■ YOUR INSTRUCTIONS
In the listing below, find the line with "frequencies (bump word" and the line with "induction word_freq as [|[w n] rest IH]; simpl.". Repeat those two lines and all lines between them exactly.
** Opening MATERIALS PROVIDED block **
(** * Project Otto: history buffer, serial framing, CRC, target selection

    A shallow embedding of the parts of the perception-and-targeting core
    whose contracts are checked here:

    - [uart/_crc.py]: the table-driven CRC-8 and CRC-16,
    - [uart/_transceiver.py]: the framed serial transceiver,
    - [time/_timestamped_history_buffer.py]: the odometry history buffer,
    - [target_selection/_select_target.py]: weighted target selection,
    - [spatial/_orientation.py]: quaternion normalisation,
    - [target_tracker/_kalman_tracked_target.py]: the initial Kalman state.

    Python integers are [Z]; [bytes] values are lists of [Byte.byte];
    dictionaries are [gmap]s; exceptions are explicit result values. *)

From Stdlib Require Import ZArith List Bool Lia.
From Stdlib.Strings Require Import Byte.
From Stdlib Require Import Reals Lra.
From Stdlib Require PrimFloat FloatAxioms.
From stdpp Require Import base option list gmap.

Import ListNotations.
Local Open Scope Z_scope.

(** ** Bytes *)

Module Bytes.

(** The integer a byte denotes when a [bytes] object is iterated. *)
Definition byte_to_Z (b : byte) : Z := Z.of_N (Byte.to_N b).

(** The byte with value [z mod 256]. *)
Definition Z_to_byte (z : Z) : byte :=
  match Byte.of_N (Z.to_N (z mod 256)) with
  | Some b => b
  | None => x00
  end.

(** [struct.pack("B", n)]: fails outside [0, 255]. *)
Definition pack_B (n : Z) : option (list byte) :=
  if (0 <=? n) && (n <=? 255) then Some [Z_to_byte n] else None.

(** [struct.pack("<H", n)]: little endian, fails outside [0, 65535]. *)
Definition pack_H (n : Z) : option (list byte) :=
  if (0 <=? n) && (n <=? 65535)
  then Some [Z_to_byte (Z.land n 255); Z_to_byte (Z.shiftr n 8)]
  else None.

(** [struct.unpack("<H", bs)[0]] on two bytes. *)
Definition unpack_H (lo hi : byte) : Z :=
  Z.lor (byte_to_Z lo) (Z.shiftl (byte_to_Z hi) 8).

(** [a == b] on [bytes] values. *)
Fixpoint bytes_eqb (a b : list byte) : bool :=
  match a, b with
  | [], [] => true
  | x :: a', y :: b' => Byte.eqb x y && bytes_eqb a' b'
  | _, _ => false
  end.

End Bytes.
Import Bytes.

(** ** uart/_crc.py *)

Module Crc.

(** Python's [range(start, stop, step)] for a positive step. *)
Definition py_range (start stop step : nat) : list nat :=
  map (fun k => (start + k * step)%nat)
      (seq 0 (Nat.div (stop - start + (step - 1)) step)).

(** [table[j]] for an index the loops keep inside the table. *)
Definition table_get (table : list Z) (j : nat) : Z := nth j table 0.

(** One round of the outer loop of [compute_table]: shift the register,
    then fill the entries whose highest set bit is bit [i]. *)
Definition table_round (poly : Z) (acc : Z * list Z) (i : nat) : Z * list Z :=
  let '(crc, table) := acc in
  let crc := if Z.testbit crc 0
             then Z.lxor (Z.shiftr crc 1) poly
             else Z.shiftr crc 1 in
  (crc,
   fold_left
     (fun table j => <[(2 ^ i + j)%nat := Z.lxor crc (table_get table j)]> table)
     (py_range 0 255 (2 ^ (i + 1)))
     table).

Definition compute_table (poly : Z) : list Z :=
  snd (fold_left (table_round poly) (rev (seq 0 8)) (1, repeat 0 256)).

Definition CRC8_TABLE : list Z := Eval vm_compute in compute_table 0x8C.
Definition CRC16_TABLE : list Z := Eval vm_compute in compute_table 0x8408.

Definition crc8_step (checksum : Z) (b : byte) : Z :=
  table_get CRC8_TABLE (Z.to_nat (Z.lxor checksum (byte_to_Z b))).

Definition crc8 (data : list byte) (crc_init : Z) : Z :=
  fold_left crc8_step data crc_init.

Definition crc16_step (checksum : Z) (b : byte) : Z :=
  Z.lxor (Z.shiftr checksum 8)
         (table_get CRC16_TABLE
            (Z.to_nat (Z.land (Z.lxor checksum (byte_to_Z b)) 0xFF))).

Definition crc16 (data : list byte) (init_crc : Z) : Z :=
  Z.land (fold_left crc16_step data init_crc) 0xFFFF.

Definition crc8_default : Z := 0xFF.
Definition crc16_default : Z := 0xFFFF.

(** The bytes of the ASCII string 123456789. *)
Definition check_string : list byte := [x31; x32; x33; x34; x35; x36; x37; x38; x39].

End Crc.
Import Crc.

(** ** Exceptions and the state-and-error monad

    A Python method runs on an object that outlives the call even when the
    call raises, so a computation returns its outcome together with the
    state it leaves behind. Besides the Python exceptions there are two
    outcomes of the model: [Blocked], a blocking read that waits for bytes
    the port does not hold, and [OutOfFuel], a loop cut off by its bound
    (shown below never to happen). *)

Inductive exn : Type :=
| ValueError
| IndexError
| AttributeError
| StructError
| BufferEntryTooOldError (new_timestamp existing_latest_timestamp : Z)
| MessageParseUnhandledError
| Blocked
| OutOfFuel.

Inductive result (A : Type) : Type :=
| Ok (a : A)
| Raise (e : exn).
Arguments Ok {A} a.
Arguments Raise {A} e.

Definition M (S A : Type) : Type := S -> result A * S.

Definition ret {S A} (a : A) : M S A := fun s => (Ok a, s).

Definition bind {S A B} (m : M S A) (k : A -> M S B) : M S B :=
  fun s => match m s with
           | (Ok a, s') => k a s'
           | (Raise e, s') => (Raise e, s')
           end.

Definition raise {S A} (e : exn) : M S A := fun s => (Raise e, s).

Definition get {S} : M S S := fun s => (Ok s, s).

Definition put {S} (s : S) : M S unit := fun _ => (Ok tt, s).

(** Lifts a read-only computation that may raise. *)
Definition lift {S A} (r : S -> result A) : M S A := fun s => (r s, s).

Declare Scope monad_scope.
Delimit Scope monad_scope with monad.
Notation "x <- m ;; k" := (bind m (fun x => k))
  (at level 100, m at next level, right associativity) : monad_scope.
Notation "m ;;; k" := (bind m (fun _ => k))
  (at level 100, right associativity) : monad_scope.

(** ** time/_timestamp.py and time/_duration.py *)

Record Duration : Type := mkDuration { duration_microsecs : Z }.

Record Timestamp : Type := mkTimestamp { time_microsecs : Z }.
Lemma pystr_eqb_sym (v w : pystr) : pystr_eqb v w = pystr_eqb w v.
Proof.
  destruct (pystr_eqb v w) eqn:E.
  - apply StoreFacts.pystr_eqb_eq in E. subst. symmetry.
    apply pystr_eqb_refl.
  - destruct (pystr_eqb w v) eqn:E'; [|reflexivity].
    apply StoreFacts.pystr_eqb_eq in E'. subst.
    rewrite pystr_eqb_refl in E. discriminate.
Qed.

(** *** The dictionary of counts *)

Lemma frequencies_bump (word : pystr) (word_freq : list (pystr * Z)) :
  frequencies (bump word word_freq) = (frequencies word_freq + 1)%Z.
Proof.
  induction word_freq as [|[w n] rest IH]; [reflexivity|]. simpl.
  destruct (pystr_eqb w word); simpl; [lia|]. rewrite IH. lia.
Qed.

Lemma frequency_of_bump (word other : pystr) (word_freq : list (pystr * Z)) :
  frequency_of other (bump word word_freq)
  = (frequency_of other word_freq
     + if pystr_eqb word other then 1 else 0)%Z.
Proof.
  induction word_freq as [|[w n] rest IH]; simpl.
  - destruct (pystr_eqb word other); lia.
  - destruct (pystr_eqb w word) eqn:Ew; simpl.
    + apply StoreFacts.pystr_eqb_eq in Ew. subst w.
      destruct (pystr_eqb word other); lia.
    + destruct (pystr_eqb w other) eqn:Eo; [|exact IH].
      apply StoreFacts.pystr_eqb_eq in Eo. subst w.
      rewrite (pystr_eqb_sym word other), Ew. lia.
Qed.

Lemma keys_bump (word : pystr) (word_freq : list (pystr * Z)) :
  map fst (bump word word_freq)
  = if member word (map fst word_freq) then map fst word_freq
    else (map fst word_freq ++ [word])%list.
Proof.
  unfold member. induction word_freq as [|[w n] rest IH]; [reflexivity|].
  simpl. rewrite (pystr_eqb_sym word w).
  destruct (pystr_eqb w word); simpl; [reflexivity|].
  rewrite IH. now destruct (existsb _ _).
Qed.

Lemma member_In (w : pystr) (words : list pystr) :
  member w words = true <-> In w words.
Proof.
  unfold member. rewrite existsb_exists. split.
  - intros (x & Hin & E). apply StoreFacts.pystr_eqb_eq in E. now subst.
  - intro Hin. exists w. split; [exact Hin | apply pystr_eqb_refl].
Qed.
** Closing MATERIALS PROVIDED block **
** Opening MATERIALS PROVIDED block **
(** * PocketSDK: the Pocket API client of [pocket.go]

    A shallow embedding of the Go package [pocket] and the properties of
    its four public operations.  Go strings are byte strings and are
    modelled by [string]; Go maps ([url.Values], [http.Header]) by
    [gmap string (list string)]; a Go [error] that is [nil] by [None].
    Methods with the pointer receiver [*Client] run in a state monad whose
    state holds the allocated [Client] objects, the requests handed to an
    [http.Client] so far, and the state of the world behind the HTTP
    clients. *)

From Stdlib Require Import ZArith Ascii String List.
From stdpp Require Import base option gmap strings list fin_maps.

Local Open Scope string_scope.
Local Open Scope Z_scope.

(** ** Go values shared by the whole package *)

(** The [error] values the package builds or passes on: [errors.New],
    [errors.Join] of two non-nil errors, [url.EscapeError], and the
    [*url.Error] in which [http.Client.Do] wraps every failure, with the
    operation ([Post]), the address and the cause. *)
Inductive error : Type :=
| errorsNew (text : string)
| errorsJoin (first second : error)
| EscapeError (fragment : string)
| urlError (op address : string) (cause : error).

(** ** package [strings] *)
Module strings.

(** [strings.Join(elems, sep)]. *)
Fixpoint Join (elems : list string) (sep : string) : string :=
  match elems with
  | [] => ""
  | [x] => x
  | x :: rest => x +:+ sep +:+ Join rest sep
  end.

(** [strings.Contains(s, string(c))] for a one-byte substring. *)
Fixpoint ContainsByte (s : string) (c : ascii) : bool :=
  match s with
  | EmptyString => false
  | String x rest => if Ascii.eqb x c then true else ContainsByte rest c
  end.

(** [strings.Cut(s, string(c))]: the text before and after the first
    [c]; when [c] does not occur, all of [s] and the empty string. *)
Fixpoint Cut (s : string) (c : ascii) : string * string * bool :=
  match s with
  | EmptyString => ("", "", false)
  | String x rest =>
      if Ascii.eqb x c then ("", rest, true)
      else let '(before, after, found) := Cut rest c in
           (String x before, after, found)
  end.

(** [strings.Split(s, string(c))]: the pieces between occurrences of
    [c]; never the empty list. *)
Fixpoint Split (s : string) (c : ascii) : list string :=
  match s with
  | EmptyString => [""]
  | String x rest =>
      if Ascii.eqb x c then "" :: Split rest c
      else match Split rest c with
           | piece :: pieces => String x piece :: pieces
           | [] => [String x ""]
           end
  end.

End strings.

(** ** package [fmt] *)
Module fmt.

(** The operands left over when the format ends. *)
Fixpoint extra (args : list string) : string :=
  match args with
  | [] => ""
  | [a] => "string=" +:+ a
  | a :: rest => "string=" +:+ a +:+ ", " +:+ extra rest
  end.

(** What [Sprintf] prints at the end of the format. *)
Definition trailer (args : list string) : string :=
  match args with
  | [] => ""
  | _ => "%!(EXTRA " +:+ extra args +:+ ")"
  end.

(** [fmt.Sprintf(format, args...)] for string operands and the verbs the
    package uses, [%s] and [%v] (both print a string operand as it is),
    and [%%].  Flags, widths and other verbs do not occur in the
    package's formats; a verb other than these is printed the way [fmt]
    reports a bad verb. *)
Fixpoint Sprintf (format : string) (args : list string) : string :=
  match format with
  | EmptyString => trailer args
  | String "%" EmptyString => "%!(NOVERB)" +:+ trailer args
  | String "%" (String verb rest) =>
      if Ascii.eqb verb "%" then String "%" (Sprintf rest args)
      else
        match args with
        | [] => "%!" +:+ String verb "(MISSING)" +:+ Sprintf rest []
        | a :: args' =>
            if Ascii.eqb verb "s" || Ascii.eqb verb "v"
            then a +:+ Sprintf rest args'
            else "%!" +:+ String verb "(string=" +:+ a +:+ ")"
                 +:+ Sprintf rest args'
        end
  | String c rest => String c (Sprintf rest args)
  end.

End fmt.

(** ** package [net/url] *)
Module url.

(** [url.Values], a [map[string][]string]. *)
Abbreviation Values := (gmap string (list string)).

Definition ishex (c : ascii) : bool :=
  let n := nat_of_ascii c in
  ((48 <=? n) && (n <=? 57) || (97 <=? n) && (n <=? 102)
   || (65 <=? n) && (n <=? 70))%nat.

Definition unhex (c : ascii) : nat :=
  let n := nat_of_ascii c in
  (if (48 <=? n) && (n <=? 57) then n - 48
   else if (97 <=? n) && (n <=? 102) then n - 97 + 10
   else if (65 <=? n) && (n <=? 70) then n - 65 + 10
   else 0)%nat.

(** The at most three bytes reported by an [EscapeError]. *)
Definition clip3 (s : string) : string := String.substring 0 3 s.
** Closing MATERIALS PROVIDED block **
■ TASK OUTPUT
  frequencies (bump word word_freq) = (frequencies word_freq + 1)%Z.
Proof.
  induction word_freq as [|[w n] rest IH]; [reflexivity|]. simpl.
  destruct (pystr_eqb w word); simpl; [lia|]. rewrite IH. lia.
Qed.

Lemma frequency_of_bump (word other : pystr) (word_freq : list (pystr * Z)) :
  frequency_of other (bump word word_freq)
  = (frequency_of other word_freq
     + if pystr_eqb word other then 1 else 0)%Z.
Proof.
  induction word_freq as [|[w n] rest IH]; simpl.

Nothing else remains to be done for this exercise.